● **PROBLEM DESCRIPTION**: Find the lines of the material below that include the string "else", then copy each one.
Start of Block
(* ===== verification/Admission.v ===== *)
(** * src/src/request_validation.rs: admission of typed search requests

    The checks every search passes after it was decoded or built by hand,
    with the condition each of them decides. *)
From S2P Require Import Prelude.
From S2P Require Import Errors.
From S2P Require Import Bytes.
From S2P Require Import Wire.
From S2P Require Import Request.
From S2P Require Import Structure.
From S2P Require Import Expression.
Local Open Scope N_scope.

(** One step of a loop that keeps a running byte count below a limit. *)
Definition add_within (limit : N) (message : string) (total len : N) : outcome N :=
  let total := saturating_add total len in
  if limit <? total then Err (invalid message) else Ok total.

Definition candidate_step (total : N) (id : bytes) : outcome N :=
  _ ← validate_record_id id;
  add_within MAX_CANDIDATE_BYTES "candidate IDs exceed 1048576 UTF-8 bytes" total (lenN id).

Definition validate_candidates (ids : option (list bytes)) : outcome () :=
  match ids with
  | None => Ok ()
  | Some ids =>
    if MAX_CANDIDATE_IDS <? lenN ids then Err (invalid "candidate ID count exceeds 1024")
    else _ ← foldO candidate_step 0 ids; Ok ()
  end.

Fixpoint validate_expression_options (expression : SearchExpression.t) : outcome bool :=
  match expression with
  | SearchExpression.Clause clause =>
      _ ← QueryOptions_validate clause.(SearchClause.options) clause.(SearchClause.mode);
      Ok (match clause.(SearchClause.mode) with SearchMode.Prefix | SearchMode.FuzzyPrefix => true | _ => false end)
  | SearchExpression.And ch | SearchExpression.Or ch =>
      foldO (λ contains_prefix child, b ← validate_expression_options child; Ok (contains_prefix || b)) false ch
  | SearchExpression.Boost _ clause => validate_expression_options clause
  | SearchExpression.Optional required optional =>
      contains_prefix ← validate_expression_options required;
      foldO (λ contains_prefix child, b ← validate_expression_options child; Ok (contains_prefix || b))
        contains_prefix optional
  | SearchExpression.Not child => validate_expression_options child
  end.

(** [byte.is_ascii_digit() || (b'a'..=b'f').contains(&byte)], on 64 bytes *)
Definition is_lower_hex (b : byte) : bool :=
  let n := Byte.to_N b in ((48 <=? n) && (n <=? 57)) || ((97 <=? n) && (n <=? 102)).
Definition is_snapshot (s : bytes) : bool := (lenN s =? 64) && forallb is_lower_hex s.

Definition validate_boundary (after : SearchBoundary.t) : outcome () :=
  _ ← validate_record_id after.(SearchBoundary.id);
  if negb (f32_is_finite after.(SearchBoundary.score)) || negb (is_snapshot after.(SearchBoundary.snapshot))
  then Err (invalid "invalid search continuation boundary") else Ok ().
End of Block
● **EXERCISE SOLUTION**:
  if limit <? total then Err (invalid message) else Ok total.
    else _ ← foldO candidate_step 0 ids; Ok ()
  then Err (invalid "invalid search continuation boundary") else Ok ().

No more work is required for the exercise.